TIMES PADANG, SURABAYA – Peringatan HUT ke-80 RI pada 2025 bukan sekadar seremoni tahunan. Bagi Ketua DPD GMNI Jatim, Hendra Prayogi, momentum tersebut adalah ruang refleksi bagi bangsa sekaligus pengingat untuk meneguhkan kembali cita-cita luhur proklamasi.
“Peringatan 80 tahun kemerdekaan menjadi momen historis yang krusial. Ini saatnya kita meninjau kembali capaian bangsa sekaligus merumuskan arah masa depan yang lebih baik,” ujar Hendra, Minggu (17/8/2025).
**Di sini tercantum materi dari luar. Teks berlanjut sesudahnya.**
(** * conp_to_nidm_terms: a shallow embedding of [functions.py]

    The development follows [scripts/conp_to_nidm_terms/functions.py]:
    the Python string primitives the script relies on, its JSON values,
    the external lookup [get_api_response], the collector
    [collect_values], the duplicate detector [find_duplicates] and the
    term-file generator [generate_jsonld_files].

    Text is modelled over the ASCII alphabet: a Python [str] is a Rocq
    [string], and the case and classification primitives below are the
    ASCII fragments of [str.lower], [str.upper], [str.title] and
    [str.isalnum]; code points above 127 are left unchanged by the case
    mappings and are not alphanumeric. *)

From Stdlib Require Import ZArith Ascii String List Bool Lia DecimalString.
From stdpp Require Import base option list gmap gmultiset strings fin_maps.

Local Open Scope string_scope.
Local Open Scope list_scope.

#[local] Set Warnings "-register-all,-clear-no-such-hyp".

(** ** Python string primitives *)

Module PyStr.

Definition code (c : ascii) : N := N_of_ascii c.

Definition between (lo hi : N) (c : ascii) : bool :=
  ((lo <=? code c) && (code c <=? hi))%N.

Definition isupper_char : ascii → bool := between 65 90.
Definition islower_char : ascii → bool := between 97 122.
Definition isdigit_char : ascii → bool := between 48 57.

(** [x.isalnum()] for a one-character string [x]. *)
Definition isalnum_char (c : ascii) : bool :=
  isupper_char c || islower_char c || isdigit_char c.

Definition lower_char (c : ascii) : ascii :=
  if isupper_char c then ascii_of_N (code c + 32) else c.

Definition upper_char (c : ascii) : ascii :=
  if islower_char c then ascii_of_N (code c - 32) else c.

Fixpoint smap (f : ascii → ascii) (s : string) : string :=
  match s with
  | EmptyString => EmptyString
  | String c s' => String (f c) (smap f s')
  end.

Fixpoint sfilter (p : ascii → bool) (s : string) : string :=
  match s with
  | EmptyString => EmptyString
  | String c s' => if p c then String c (sfilter p s') else sfilter p s'
  end.

(** [s.lower()] and [s.upper()]. *)
Definition lower : string → string := smap lower_char.
Definition upper : string → string := smap upper_char.

(** [s.title()]: CPython walks the string with a flag telling whether
    the previous character was cased; an uncased character resets it. *)
Fixpoint title_go (previous_is_cased : bool) (s : string) : string :=
  match s with
  | EmptyString => EmptyString
  | String c s' =>
      if islower_char c then
        String (if previous_is_cased then c else upper_char c) (title_go true s')
      else if isupper_char c then
        String (if previous_is_cased then lower_char c else c) (title_go true s')
      else String c (title_go false s')
  end.

Definition title : string → string := title_go false.

(** [s.replace(" ", "")]: every space is dropped. *)
Definition is_space_char (c : ascii) : bool := (code c =? 32)%N.
Definition remove_spaces : string → string :=
  sfilter (fun c => negb (is_space_char c)).

(** ["".join(x for x in s if x.isalnum())]. *)
Definition keep_alnum : string → string := sfilter isalnum_char.

(** [s.startswith(p)]. *)
Fixpoint startswith (p s : string) : bool :=
  match p, s with
  | EmptyString, _ => true
  | String _ _, EmptyString => false
  | String a p', String b s' => bool_decide (a = b) && startswith p' s'
  end.

(** [needle in hay] on strings: substring test. *)
Fixpoint contains (needle hay : string) : bool :=
  startswith needle hay ||
  match hay with
  | EmptyString => false
  | String _ hay' => contains needle hay'
  end.

Fixpoint endswith_char (c : ascii) (s : string) : bool :=
  match s with
  | EmptyString => false
  | String a EmptyString => bool_decide (a = c)
  | String _ s' => endswith_char c s'
  end.

Fixpoint mem_char (c : ascii) (s : string) : bool :=
  match s with
  | EmptyString => false
  | String a s' => bool_decide (a = c) || mem_char c s'
  end.

Fixpoint concat_with (sep : string) (l : list string) : string :=
  match l with
  | [] => ""
  | [x] => x
  | x :: l' => x +:+ sep +:+ concat_with sep l'
  end.

(** [str(n)] for a non-negative integer. *)
Definition str_of_nat (n : nat) : string :=
  NilZero.string_of_uint (Nat.to_uint n).

(** The double quote, code 34. *)
Definition dquote : ascii := ascii_of_N 34.

Definition hex_digit (n : N) : ascii :=
  if (n <? 10)%N then ascii_of_N (48 + n) else ascii_of_N (87 + n).

(** Two lower-case hexadecimal digits of a code below 256. *)
Definition hex2 (c : ascii) : string :=
  String (hex_digit (code c / 16)) (String (hex_digit (code c mod 16)) "").

(** [repr(s)] for a string: single quotes unless the text holds a
    single quote and no double quote; backslash, the chosen quote and
    the control characters are escaped. *)
Definition repr_quote (s : string) : ascii :=
  if mem_char "'"%char s && negb (mem_char dquote s)
  then dquote else "'"%char.

Definition repr_char (q c : ascii) : string :=
  if bool_decide (c = "\"%char) then "\\"
  else if bool_decide (c = q) then String "\"%char (String q "")
  else if (code c =? 9)%N then "\t"
  else if (code c =? 10)%N then "\n"
  else if (code c =? 13)%N then "\r"
  else if (code c <? 32)%N || (code c =? 127)%N then "\x" +:+ hex2 c
  else String c "".

Fixpoint repr_body (q : ascii) (s : string) : string :=
  match s with
  | EmptyString => ""
  | String c s' => repr_char q c +:+ repr_body q s'
  end.

Definition repr (s : string) : string :=
  let q := repr_quote s in
  String q (repr_body q s) +:+ String q "".

(** [repr(l)], equally [f"{l}"], for a list of strings. *)
Definition repr_list (l : list string) : string :=
  "[" +:+ concat_with ", " (map repr l) +:+ "]".

End PyStr.

(** ** File names of the generated descriptors (line 176) *)

Definition filename (term : string) : string :=
  PyStr.keep_alnum (PyStr.remove_spaces (PyStr.title term)).

(** ** JSON documents *)

(** The documents of the script hold text, lists and objects; of the JSON
    numbers only the integers are kept. *)
Inductive json :=
| JNull
| JBool (b : bool)
| JInt (z : Z)
| JStr (s : string)
| JArr (items : list json)
| JObj (members : list (string * json)).

(** A JSON object read by [json.load] is a [dict]: an association list in
    insertion order. *)
Abbreviation dict := (list (string * json)).

(** [d[key]] read as [d.get(key)]. *)
Fixpoint dict_get (key : string) (d : dict) : option json :=
  match d with
  | [] => None
  | (k, v) :: d' => if decide (k = key) then Some v else dict_get key d'
  end.

(** [d[key] = v]: an existing key keeps its place, a new one goes last. *)
Fixpoint dict_set (key : string) (v : json) (d : dict) : dict :=
  match d with
  | [] => [(key, v)]
  | (k, x) :: d' =>
      if decide (k = key) then (k, v) :: d' else (k, x) :: dict_set key v d'
  end.

Module Json.

Definition newline : ascii := ascii_of_N 10.

Fixpoint spaces (n : nat) : string :=
  match n with
  | O => ""
  | S n' => String " "%char (spaces n')
  end.

(** The line break and indentation [json.dump(..., indent=4)] puts
    before an item nested [level] deep. *)
Definition newline_indent (level : nat) : string :=
  String newline (spaces (4 * level)).

Definition hex4 (c : ascii) : string := "00" +:+ PyStr.hex2 c.

(** Escapes of [json.dump(..., ensure_ascii=False)]. *)
Definition escape_char (c : ascii) : string :=
  if bool_decide (c = "\"%char) then "\\"
  else if bool_decide (c = PyStr.dquote) then String "\"%char (String PyStr.dquote "")
  else if (PyStr.code c =? 8)%N then "\b"
  else if (PyStr.code c =? 12)%N then "\f"
  else if (PyStr.code c =? 10)%N then "\n"
  else if (PyStr.code c =? 13)%N then "\r"
  else if (PyStr.code c =? 9)%N then "\t"
  else if (PyStr.code c <? 32)%N then "\u" +:+ hex4 c
  else String c "".

Fixpoint escape (s : string) : string :=
  match s with
  | EmptyString => ""
  | String c s' => escape_char c +:+ escape s'
  end.

Definition encode_str (s : string) : string :=
  String PyStr.dquote (escape s) +:+ String PyStr.dquote "".

Definition str_of_Z (z : Z) : string := NilZero.string_of_int (Z.to_int z).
Menurutnya, semangat kemerdekaan harus terus relevan lintas generasi. Ia menekankan, evaluasi perjalanan bangsa adalah kunci agar cita-cita proklamasi tidak berhenti sebagai simbol, melainkan menjadi pedoman nyata dalam pembangunan Indonesia.
GMNI dan Jejak Panjang Perjuangan
Gerakan Mahasiswa Nasional Indonesia (GMNI), yang berdiri sejak 1954, disebut Hendra memiliki peran sentral dalam perjalanan sejarah pasca-proklamasi.
“GMNI bukan hanya wadah mahasiswa. Ia adalah organisasi perjuangan berlandaskan Marhaenisme yang diwariskan Bung Karno. Komitmen itu menjadikan GMNI garda terdepan dalam menjaga nasionalisme dan keadilan sosial,” paparnya.
Ia menilai, kedekatan perayaan 80 tahun kemerdekaan (2025) dengan Dies Natalis GMNI ke-70 (2024) memiliki makna simbolis yang kuat. “Ini bukan kebetulan, melainkan bukti sejarah bahwa perjalanan GMNI selalu terjalin erat dengan sejarah bangsa,” kata Hendra.
Trisakti Bung Karno, Kompas Perjuangan GMNI
Lebih jauh, Hendra menjelaskan, Trisakti Bung Karno yang mencakup tiga pilar – berdaulat dalam politik, berdikari dalam ekonomi, serta berkepribadian dalam kebudayaan – tetap menjadi kompas perjuangan GMNI di era kontemporer.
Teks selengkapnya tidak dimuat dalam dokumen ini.